3 Observations on Mike McCoy Reportedly Joining Doug Pederson's Jaguars Staff
We are starting to see exactly how Doug Pederson's first staff with the Jacksonville Jaguars is taking shape.
Pederson has made it clear how confident he is in building a staff around him in Jacksonville that can develop and relate with the roster, pushing them closer and closer to being a winning team.
Pederson has begun to make additions to the coaching staff piece by piece, but what does each hire mean for the team moving forward? In an effort to put each new addition in context, we are going to go through some of the most important and high-profile hires to give an idea of what to expect from Pederson's staff.
First up: Mike McCoy, who NFL Network reported on Monday night would be the Jaguars' quarterbacks coach.
What does the addition of McCoy mean moving forward? We break it down below.
Pederson is building his coaching staff similar to how he did with the Eagles, targeting former quarterbacks
If there is any popular trait from Doug Pederson coaching staffs, it is the quarterback position. From Frank Reich to John DeFilippo to Press Taylor, Pederson has frequently hired former quarterbacks to work closely with his team's own quarterback and offense. With Pederson as a former quarterback himself, the trio of him, the offensive coordinator and quarterback coach all being former quarterbacks makes a potentially invaluable resource for Trevor Lawrence.
This strategy worked wonders for several years with the Eagles and it appears Pederson is going right back to that well with the Jaguars. McCoy started at Utah in college and bounced around both the NFL and CFL as a quarterback. He knows the position because he has been a quarterback himself. Pederson has valued this in the past and it appears it will become another key aspect of his philosophy when it comes to developing Lawrence.
McCoy gives Pederson a former head coach who can act as a sounding board
One thing the Jaguars' coaching staff lacked last year was head coach experience. Urban Meyer was a first-year head coach, Darrell Bevell had only ever been an interim head coach, Charlie Strong was only a head coach at the college level, and Joe Cullen was in his first year as anything other than a position coach. It doesn't take several former head coaches to have an effective coaching staff, but the lack of experience on the staff did show up as Meyer made rookie mistake after rookie mistake.
It doesn't appear Pederson will have that issue with his first Jaguars staff, however. Pederson himself already knows what being a head coach entails due to his five years with the Eagles, but having even more voices on the coaching staff who can serve as a sounding board for Pederson and other ideas is significant. McCoy will be able to relate to Pederson and his message as a former head coach himself, which should only enhance the collaboration between Pederson and his staff.
Does McCoy's time away from the NFL actually matter in the grand scheme?

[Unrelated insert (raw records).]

(* ===== verification/Mfs.v ===== *)
(** * Managed flash storage (hal_mfs.c)

    Records with numbers, kept as a log in one of two banks of a flash device; when
    the bank is full the live records are copied to the other one.  The functions of
    hal_mfs.c are programs of the monad [MFS] over the driver's variables and the
    device, in the order of the source, the shared buffer [ncbuf] included: it holds
    headers as bytes, and a write from it is verified against it.  [None] is a failed
    assertion or an access out of range. *)

From S2P Require Import Prelude CInt Words Crc16 Flash.
#[local] Open Scope Z_scope.

(** ** Constants *)

Definition MFS_BANK_MAGIC_1 : Z := 0xEC705ADE.
Definition MFS_BANK_MAGIC_2 : Z := 0xF0339CC5.
Definition MFS_HEADER_MAGIC_1 : Z := 0x5FAE45F0.
Definition MFS_HEADER_MAGIC_2 : Z := 0xF045AE5F.

Definition MFS_CFG_MAX_RECORDS : nat := 32.
Definition MFS_CFG_MAX_REPAIR_ATTEMPTS : nat := 3.
Definition MFS_CFG_BUFFER_SIZE : Z := 32.
Definition MFS_CFG_MEMORY_ALIGNMENT : Z := 2.
Definition MFS_CFG_TRANSACTION_MAX : nat := 16.

Definition MFS_ALIGN_MASK : Z := u32 (MFS_CFG_MEMORY_ALIGNMENT - 1).
Definition MFS_ALIGN_PREV (v : Z) : Z := Z.land (u32 v) (Z.lxor MFS_ALIGN_MASK (2 ^ 32 - 1)).
Definition MFS_ALIGN_NEXT (v : Z) : Z := u32 (MFS_ALIGN_PREV (u32 v - 1) + MFS_CFG_MEMORY_ALIGNMENT).

Definition sizeof_mfs_data_header_t : Z := 16.
Definition sizeof_mfs_bank_header_t : Z := 16.
Definition ALIGNED_REC_SIZE (n : Z) : Z := MFS_ALIGN_NEXT (u32 (sizeof_mfs_data_header_t + n)).
Definition ALIGNED_DHDR_SIZE : Z := ALIGNED_REC_SIZE 0.
Definition ALIGNED_SIZEOF_BHDR : Z := u32 (Z.lor (sizeof_mfs_bank_header_t - 1) MFS_ALIGN_MASK + 1).

(** ** Data *)

Inductive mfs_bank_t := MFS_BANK_0 | MFS_BANK_1.
Inductive mfs_state_t := MFS_UNINIT | MFS_STOP | MFS_READY | MFS_TRANSACTION | MFS_ERROR.
Inductive mfs_error_t :=
| MFS_NO_ERROR | MFS_WARN_REPAIR | MFS_WARN_GC
| MFS_ERR_INV_STATE | MFS_ERR_INV_SIZE | MFS_ERR_NOT_FOUND | MFS_ERR_OUT_OF_MEM
| MFS_ERR_TRANSACTION_NUM | MFS_ERR_TRANSACTION_SIZE | MFS_ERR_NOT_ERASED
| MFS_ERR_FLASH_FAILURE | MFS_ERR_INTERNAL.
Inductive mfs_bank_state_t := MFS_BANK_ERASED | MFS_BANK_OK | MFS_BANK_GARBAGE.

#[export] Instance mfs_bank_dec : EqDecision mfs_bank_t. Proof. solve_decision. Defined.
#[export] Instance mfs_state_dec : EqDecision mfs_state_t. Proof. solve_decision. Defined.
#[export] Instance mfs_error_dec : EqDecision mfs_error_t. Proof. solve_decision. Defined.
#[export] Instance mfs_bank_state_dec : EqDecision mfs_bank_state_t. Proof. solve_decision. Defined.

Definition MFS_IS_ERROR (err : mfs_error_t) : bool :=
  match err with MFS_NO_ERROR | MFS_WARN_REPAIR | MFS_WARN_GC => false | _ => true end.

Record mfs_record_descriptor_t := Descriptor { rd_offset : Z; rd_size : Z }.

(** The driver and its device are the state. *)
Record MFSConfig := Config {
  cfg_erased : Z;
  cfg_bank_size : Z;
  cfg_bank0_start : Z;
  cfg_bank0_sectors : Z;
  cfg_bank1_start : Z;
  cfg_bank1_sectors : Z
}.

Record mfs_transaction_op_t := TrOp { op_offset : Z; op_size : Z; op_id : Z }.

(** [m_tr_ops] are the [tr_nops] first entries of the array. *)
Record MFSDriver := Driver {
  m_state : mfs_state_t;
  m_config : option MFSConfig;
  m_bank : mfs_bank_t;
  m_counter : Z;
  m_next : Z;
  m_used : Z;
  m_descs : list mfs_record_descriptor_t;
  m_tr_next : Z;
  m_tr_limit : Z;
  m_tr_ops : list mfs_transaction_op_t;
  m_ncbuf : list Z
}.
Lemma wp_read_ncbuf off n d m Q C :
  0 <= off -> 0 <= n <= 32 -> off + n <= fd_size desc ->
  Q MFS_NO_ERROR (with_ncbuf (bytes_at m off n ++ drop (Z.to_nat n) (m_ncbuf d)) d) m ->
  wp (mfs_flash_read_ncbuf off n) d m Q C.
Proof.
  intros H1 H2 H3 HQ. apply wp_drv. apply wp_kept. intros [_ Hb]. apply wp_assert; [lia|].
  eapply wp_bind.
  - intros [err bs] d' fl Hf [Hc Hl]. eexists _, _. split; [reflexivity|]. split; [|exact Hf]. split; [exact Hc|].
    change (m_ncbuf _) with (bs ++ drop (length bs) (m_ncbuf d')). rewrite length_app, length_drop. lia.
  - apply wp_flash_read; [lia..|]. cbv beta iota. apply wp_modify.
    + intros Hk. apply kept_ncbuf; [|exact Hk].
      change (set_bytes 0 ?l ?buf) with (l ++ drop (length l) buf). rewrite length_app, length_drop. lia.
    + apply wp_ret. change (set_bytes 0 ?l ?buf) with (l ++ drop (length l) buf). rewrite bytes_at_length. exact HQ.
Qed.

Lemma wp_verify_mem bs : forall fuel off n start d m Q C,
  0 <= start -> 0 <= n < Z.of_nat fuel -> 0 <= off -> off + n <= fd_size desc -> start + n = Z.of_nat (length bs) ->
  bytes_at m off n = drop (Z.to_nat start) bs ->
  (forall buf, (32 <= length buf)%nat -> Q MFS_NO_ERROR (with_ncbuf buf d) m) ->
  wp (verify_write fuel off n (Memory bs) start) d m Q C.
Proof.
  pose proof (@g_size _ _ _ G) as Hsz.
  induction fuel as [|fuel IH]; intros off n start d m Q C Hs Hn H1 H2 Hl E HQ; [lia|]. cbn [verify_write].
  apply wp_kept. intros [_ Hb]. destruct (0 <? n) eqn:E0.
  2:{ apply wp_ret. rewrite <- (with_ncbuf_id d). apply HQ, Hb. }
  set (c := if n <=? MFS_CFG_BUFFER_SIZE then n else MFS_CFG_BUFFER_SIZE).
  assert (Hc : 0 < c <= 32 /\ c <= n) by (unfold c, MFS_CFG_BUFFER_SIZE; destruct (n <=? 32) eqn:?; lia).
  apply wp_error; [reflexivity|]. apply wp_read_ncbuf; [lia..|]. split; [reflexivity|].
  apply wp_drv. eapply wp_pure; [intros fl; apply source_mem; lia|]. cbn [m_ncbuf with_ncbuf].
  rewrite take_app_length' by (rewrite bytes_at_length; reflexivity).
  assert (Ec : bytes_at m off c = take (Z.to_nat c) (drop (Z.to_nat start) bs)).
  { rewrite <- E. replace n with (c + (n - c)) by lia. rewrite bytes_at_app by lia.
    rewrite take_app_length' by (rewrite bytes_at_length; reflexivity). reflexivity. }
  rewrite bool_decide_eq_true_2 by exact Ec. cbn [negb].
  rewrite u32_id by lia. apply IH; try lia.
  - replace (Z.to_nat (start + c)) with (Z.to_nat start + Z.to_nat c)%nat by lia. rewrite <- drop_drop, <- E.
    replace n with (c + (n - c)) at 2 by lia. rewrite bytes_at_app by lia.
    rewrite drop_app_length' by (rewrite bytes_at_length; reflexivity). reflexivity.
  - intros buf Hbuf. apply (HQ buf Hbuf).
Qed.
(* ===== verification/MfsDisk.v ===== *)
(** * What a managed device holds (hal_mfs.c)

    [bank_log]: a bank whose records make the map [M], its log followed by erased
    memory or by a header that a power failure left unfinished; [disk]: every bank
    with a valid header makes [M], so that it does not matter which one is mounted.
    [live_bank] relates the driver's variables to the bank in use.  The lemmas follow
    them through the memory's changes, whole or interrupted. *)

From S2P Require Import Prelude CInt Words Crc16 Flash Mfs MfsLog MfsWp MfsBank.
#[local] Open Scope Z_scope.

(** ** Agreement of contents *)

Definition agree (m m' : Z -> Z) (lo hi : Z) : Prop := forall a, lo <= a < hi -> m' a = m a.
Definition bytes_of (m : Z -> Z) : Prop := forall a, is_byte (m a).

Lemma agree_sub m m' lo hi lo' hi' : agree m m' lo hi -> lo <= lo' -> hi' <= hi -> agree m m' lo' hi'.
Proof. intros H H1 H2 a Ha. apply H. lia. Qed.

Lemma agree_refl m lo hi : agree m m lo hi.
Proof. intros a _. reflexivity. Qed.

Lemma agree_trans m1 m2 m3 lo hi : agree m1 m2 lo hi -> agree m2 m3 lo hi -> agree m1 m3 lo hi.
Proof. intros H1 H2 a Ha. rewrite H2 by exact Ha. apply H1, Ha. Qed.

Lemma agree_upd m off bs lo hi : off + Z.of_nat (length bs) <= lo \/ hi <= off -> agree m (upd m off bs) lo hi.
Proof. intros H a Ha. apply upd_out. lia. Qed.

Lemma agree_wipe m x y lo hi : y <= lo \/ hi <= x -> agree m (wipe m x y) lo hi.
Proof. intros H a Ha. apply wipe_out. lia. Qed.

Lemma agree_bytes m m' lo hi off n : agree m m' lo hi -> lo <= off -> off + n <= hi -> bytes_at m' off n = bytes_at m off n.
Proof. intros H H1 H2. apply bytes_at_ext. intros a Ha. apply H. lia. Qed.

Lemma agree_erased m m' lo hi lo' hi' : agree m m' lo hi -> lo <= lo' -> hi' <= hi -> erased_in m lo' hi' -> erased_in m' lo' hi'.
Proof. intros H H1 H2 He a Ha. rewrite H by lia. apply He, Ha. Qed.

Lemma bytes_of_at m off n : bytes_of m -> Forall is_byte (bytes_at m off n).
Proof. intros H. unfold bytes_at. apply Forall_fmap, Forall_true. intros a. apply H. Qed.

Lemma bytes_of_upd m off bs : bytes_of m -> Forall is_byte bs -> bytes_of (upd m off bs).
Proof.
  intros H Hb a. unfold upd. destruct (_ && _); [|apply H]. destruct (bs !! Z.to_nat (a - off)) as [b|] eqn:E.
  - cbn. apply (Forall_lookup_1 _ _ _ _ Hb E).
  - cbn. unfold is_byte. lia.
Qed.

Lemma take_length_le {A} k (l : list A) : (length (take k l) <= length l)%nat.
Proof. rewrite length_take. lia. Qed.

(** ** Banks *)

Section Disk.
Context (cfg : MFSConfig) (desc : flash_descriptor_t) (pos : mfs_bank_t -> nat -> Z).
Context `{G : !Geometry cfg desc pos}.

#[local] Abbreviation base := (base pos).
#[local] Abbreviation lim := (lim cfg pos).
#[local] Abbreviation bank_range := (bank_range cfg desc pos).

Definition hdr (m : Z -> Z) (b : mfs_bank_t) : list Z := bytes_at m (base b) 16.
Definition st (m : Z -> Z) (b : mfs_bank_t) : mfs_bank_state_t := bhdr_check erased_word (hdr m b).

Definition log_at (m : Z -> Z) (b : mfs_bank_t) (L : list entry) : Prop :=
  bytes_at m (base b + 16) (lsize L) = enc_log L /\ Forall entry_ok L.

Definition next (b : mfs_bank_t) (L : list entry) : Z := base b + 16 + lsize L.

Inductive tail (m : Z -> Z) (b : mfs_bank_t) (n : Z) : Prop :=
| tail_clean : erased_in m n (lim b) -> n + 16 <= lim b -> tail m b n
| tail_torn : n + 16 < lim b -> dhdr_check erased_word (lim b - n) (bytes_at m n 16) = DHDR_BAD -> tail m b n.

Definition room (M : records) : Prop := 32 + used_of M <= cfg_bank_size cfg.

Definition bank_log (m : Z -> Z) (b : mfs_bank_t) (M : records) : Prop :=
  exists L, log_at m b L /\ replay L = M /\ tail m b (next b L) /\ room M.

Definition disk (m : Z -> Z) (M : records) : Prop :=
  (forall b, st m b = MFS_BANK_OK -> bank_log m b M) /\ ((forall b, st m b <> MFS_BANK_OK) -> M = no_records).

Lemma other_other b : other_bank (other_bank b) = b.
Proof. destruct b; reflexivity. Qed.

Lemma bank_split b b' : b' = b \/ b' = other_bank b.
Proof. destruct b, b'; auto. Qed.

Lemma tail_room m b n : tail m b n -> n + 16 <= lim b.
Proof. intros []; lia. Qed.

Lemma agree_st m m' b : agree m m' (base b) (base b + 16) -> st m' b = st m b.
Proof. intros H. unfold st, hdr. rewrite (agree_bytes _ _ _ _ _ _ H) by lia. reflexivity. Qed.

Lemma agree_log m m' b L hi : agree m m' (base b + 16) hi -> next b L <= hi -> log_at m b L -> log_at m' b L.
Proof. intros H Hh [E HL]. split; [|exact HL]. rewrite (agree_bytes _ _ _ _ _ _ H) by (unfold next in Hh; lia). exact E. Qed.

Lemma agree_bank_log m m' b M : agree m m' (base b) (lim b) -> bank_log m b M -> bank_log m' b M.
Proof.
  intros H (L & HL & HM & Ht & Hr). pose proof (tail_room _ _ _ Ht). exists L. pose proof (lsize_nonneg L).
  split; [apply (agree_log m m' b L (lim b)); [apply (agree_sub _ _ _ _ _ _ H); lia|lia|exact HL]|].
  split; [exact HM|]. split; [|exact Hr]. assert (Hn : base b <= next b L) by (unfold next; lia).
  destruct Ht as [He Hl|Hl Hc].
  - apply tail_clean; [|exact Hl]. apply (agree_erased _ _ _ _ _ _ H); [lia|lia|exact He].
  - apply tail_torn; [exact Hl|]. rewrite (agree_bytes _ _ _ _ _ _ H) by lia. exact Hc.
Qed.

Lemma erased_st m b : erased_in m (base b) (base b + 16) -> st m b = MFS_BANK_ERASED.
Proof. intros H. unfold st, hdr. rewrite erased_bytes by exact H. reflexivity. Qed.

Lemma disk_one m M b :
  st m b = MFS_BANK_OK -> bank_log m b M -> (st m (other_bank b) = MFS_BANK_OK -> bank_log m (other_bank b) M) -> disk m M.
Proof.
  intros Hs Hb Ho. split.
  - intros b'. destruct (bank_split b b') as [->| ->]; auto.
  - intros Hn. destruct (Hn b Hs).
Qed.

Lemma disk_none m : (forall b, st m b <> MFS_BANK_OK) -> disk m no_records.
Proof. intros H. split; [intros b Hb; destruct (H b Hb)|reflexivity]. Qed.

(** *** A log with one more record *)

Lemma log_at_snoc m b L e :
  log_at m b L -> bytes_at m (next b L) (esize e) = enc e -> entry_ok e -> log_at m b (L ++ [e]).
Proof.
  intros [E HL] Ee He. split; [|apply Forall_app_2; [exact HL|constructor; [exact He|constructor]]].
  rewrite lsize_app, lsize_cons. change (lsize []) with 0. rewrite Z.add_0_r.
  pose proof (esize_bound e). pose proof (lsize_nonneg L). rewrite bytes_at_app, E by lia.
  change (base b + 16 + lsize L) with (next b L). rewrite Ee, enc_log_app. f_equal. symmetry. apply app_nil_r.
Qed.

Lemma next_snoc b L e : next b (L ++ [e]) = next b L + esize e.
Proof. unfold next. rewrite lsize_app, lsize_cons. change (lsize []) with 0. lia. Qed.

(** The end of an interrupted write: its header is not sealed. *)
Lemma unsealed_tail m b n j :
  bytes_of m -> n + 16 < lim b -> m (n + 8) <> 255 -> (j < 8)%nat -> m (n + Z.of_nat j) = 255 -> tail m b n.
Proof.
  intros Hm Hl H8 Hj Ej. apply tail_torn; [exact Hl|].
  apply (dhdr_check_unsealed _ _ 8 j (m (n + 8))); try lia.
  - apply bytes_of_at, Hm.
  - rewrite bytes_at_length. lia.
  - rewrite bytes_at_lookup by lia. reflexivity.
  - rewrite bytes_at_lookup by lia. rewrite Ej. reflexivity.
Qed.

(** *** The driver's variables *)

Definition desc_ok (m : Z -> Z) (lo hi : Z) (i : nat) (o : option (list Z)) (rd : mfs_record_descriptor_t) : Prop :=
  match o with
  | None => rd = no_record
  | Some bs =>
      rd_size rd = Z.of_nat (length bs) /\ lo <= rd_offset rd /\ rd_offset rd + rec_size (rd_size rd) <= hi /\
      bytes_at m (rd_offset rd) (rec_size (rd_size rd)) = enc (Z.of_nat i + 1, bs)
  end.

Definition descs_ok (m : Z -> Z) (lo hi : Z) (M : records) (ds : list mfs_record_descriptor_t) : Prop :=
  length ds = length M /\ forall i o rd, M !! i = Some o -> ds !! i = Some rd -> desc_ok m lo hi i o rd.

Lemma desc_ok_agree m m' lo hi hi' i o rd :
  agree m m' lo hi -> hi <= hi' -> desc_ok m lo hi i o rd -> desc_ok m' lo hi' i o rd.
Proof.
  intros H Hh. destruct o as [bs|]; [|auto]. intros (E & H1 & H2 & Eb). split_and!; try assumption; [lia|].
  rewrite (agree_bytes _ _ _ _ _ _ H) by lia. exact Eb.
Qed.

Lemma descs_ok_agree m m' lo hi hi' M ds : agree m m' lo hi -> hi <= hi' -> descs_ok m lo hi M ds -> descs_ok m' lo hi' M ds.
Proof.
  intros H Hh [Hl Hd]. split; [exact Hl|]. intros i o rd E1 E2. apply (desc_ok_agree m _ _ hi); auto.
Qed.

Lemma descs_ok_insert m lo hi M ds i o rd :
  descs_ok m lo hi M ds -> desc_ok m lo hi i o rd -> descs_ok m lo hi (<[i := o]> M) (<[i := rd]> ds).
Proof.
  intros [Hl Hd] Hi. split; [rewrite !length_insert; exact Hl|]. intros j o' rd' E1 E2. destruct (decide (i = j)) as [<-|Hne].
  - apply list_lookup_insert_Some in E1 as [(_ & <- & Hlt)|(Hne & _)]; [|congruence].
    rewrite list_lookup_insert_eq in E2 by lia. congruence.
  - rewrite list_lookup_insert_ne in E1 by exact Hne. rewrite list_lookup_insert_ne in E2 by exact Hne. eauto.
Qed.

Lemma descs_ok_none m lo hi : descs_ok m lo hi no_records (replicate MFS_CFG_MAX_RECORDS no_record).
Proof.
  split; [reflexivity|]. intros i o rd E1 E2. apply lookup_replicate in E1 as [-> _], E2 as [-> _]. reflexivity.
Qed.

(** What the record's descriptor becomes. *)
Definition entry_desc (off : Z) (e : entry) : mfs_record_descriptor_t :=
  match e.2 with [] => no_record | _ => Descriptor off (Z.of_nat (length e.2)) end.

Lemma descs_ok_rstep m lo hi M ds off e :
  descs_ok m lo hi M ds -> entry_ok e -> lo <= off -> off + esize e <= hi -> bytes_at m off (esize e) = enc e ->
  descs_ok m lo hi (rstep M e) (<[Z.to_nat (e.1 - 1) := entry_desc off e]> ds).
Proof.
  intros Hd (Hid & _) H1 H2 Eb. apply descs_ok_insert; [exact Hd|]. destruct e as [id bs]. unfold entry_desc. cbn [fst snd] in *.
  destruct bs as [|x bs]; [reflexivity|]. unfold desc_ok. cbn [rd_size rd_offset]. split_and!; try assumption; [reflexivity|].
  replace (Z.of_nat (Z.to_nat (id - 1)) + 1) with id by lia. exact Eb.
Qed.

Record live_bank (d : MFSDriver) (m : Z -> Z) (M : records) (L : list entry) : Prop := {
  lb_ok : st m (m_bank d) = MFS_BANK_OK;
  lb_counter : bhdr_counter (hdr m (m_bank d)) = m_counter d;
  lb_log : log_at m (m_bank d) L;
  lb_replay : replay L = M;
  lb_next : m_next d = next (m_bank d) L;
  lb_used : m_used d = 16 + used_of M;
  lb_descs : descs_ok m (base (m_bank d) + 16) (m_next d) M (m_descs d);
  lb_room : room M;
  lb_fits : m_next d + 16 <= lim (m_bank d);
  lb_spare : erased_in m (base (other_bank (m_bank d))) (lim (other_bank (m_bank d)))
}.

(** The bank behind the log is erased. *)
Definition clean (d : MFSDriver) (m : Z -> Z) : Prop := erased_in m (m_next d) (lim (m_bank d)).

Lemma disjoint b : lim b <= base (other_bank b) \/ lim (other_bank b) <= base b.
Proof. exact (@g_disjoint _ _ _ G b). Qed.

Lemma spare_st d m M L : live_bank d m M L -> st m (other_bank (m_bank d)) = MFS_BANK_ERASED.
Proof.
  intros H. apply erased_st. intros a Ha. apply (lb_spare _ _ _ _ H). pose proof (bank_range (other_bank (m_bank d))). lia.
Qed.

(** Whatever happens behind the log, if what follows it is a tail. *)
Lemma tail_disk d m m' M L :
  live_bank d m M L -> (forall a, ~ m_next d <= a < lim (m_bank d) -> m' a = m a) -> tail m' (m_bank d) (m_next d) -> disk m' M.
Proof.
  intros H Ha Ht. pose proof (bank_range (m_bank d)). pose proof (bank_range (other_bank (m_bank d))).
  pose proof (disjoint (m_bank d)) as Hdis. pose proof (tail_room _ _ _ Ht). pose proof (lsize_nonneg L).
  pose proof (lb_next _ _ _ _ H) as En. unfold next in En. apply (disk_one _ _ (m_bank d)).
  - rewrite <- (lb_ok _ _ _ _ H). apply agree_st. intros a Hr. apply Ha. lia.
  - exists L. split; [|split; [apply H|split; [rewrite <- (lb_next _ _ _ _ H); exact Ht|apply H]]].
    apply (agree_log m _ _ _ (m_next d)); [|rewrite (lb_next _ _ _ _ H); lia|apply H]. intros a Hr. apply Ha. lia.
  - rewrite erased_st; [discriminate|]. intros a Hr. rewrite Ha by lia. apply (lb_spare _ _ _ _ H). lia.
Qed.

Lemma clean_disk d m M L : live_bank d m M L -> clean d m -> disk m M.
Proof. intros H He. apply (tail_disk d m m M L H); [reflexivity|]. apply tail_clean; [exact He|apply H]. Qed.

End Disk.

McCoy is clearly a qualified assistant due to his time as a quarterback coach with the Panthers and Jake Delhomme from 2004-2008 and his work with Denver's quarterbacks from 2009-2012. Philip Rivers also had some of the most productive years of his career with McCoy as his coach, so there isn't much to dispute about him as a positon coach. The Jaguars aren't hiring him to be head coach or to even call plays, after all.
But McCoy hasn't held an NFL job since the Arizona Cardinals fired him after just seven games in 2018 -- the second consecutive year in which he was fired in-season after he was fired in Denver after 10 games in 2017. Since then, McCoy has had interviews in the NFL with the Jaguars and Panthers as an offensive coordinator candidate, but the last three seasons saw McCoy away from the NFL sidelines.
So, does that serve as a potential worry or red flag when it comes to McCoy? It depends on how you look at it. The NFL has changed some even in the last three years, but McCoy's knowledge of the quarterback position and developing said quarterbacks goes far beyond that. But it does call into question why McCoy wasn't in any other assistant role the last three seasons. Whether it was by design or not is unknown, but Pederson will have to be confident that McCoy is able to continue to re-invent himself as he is at Lawrence's side.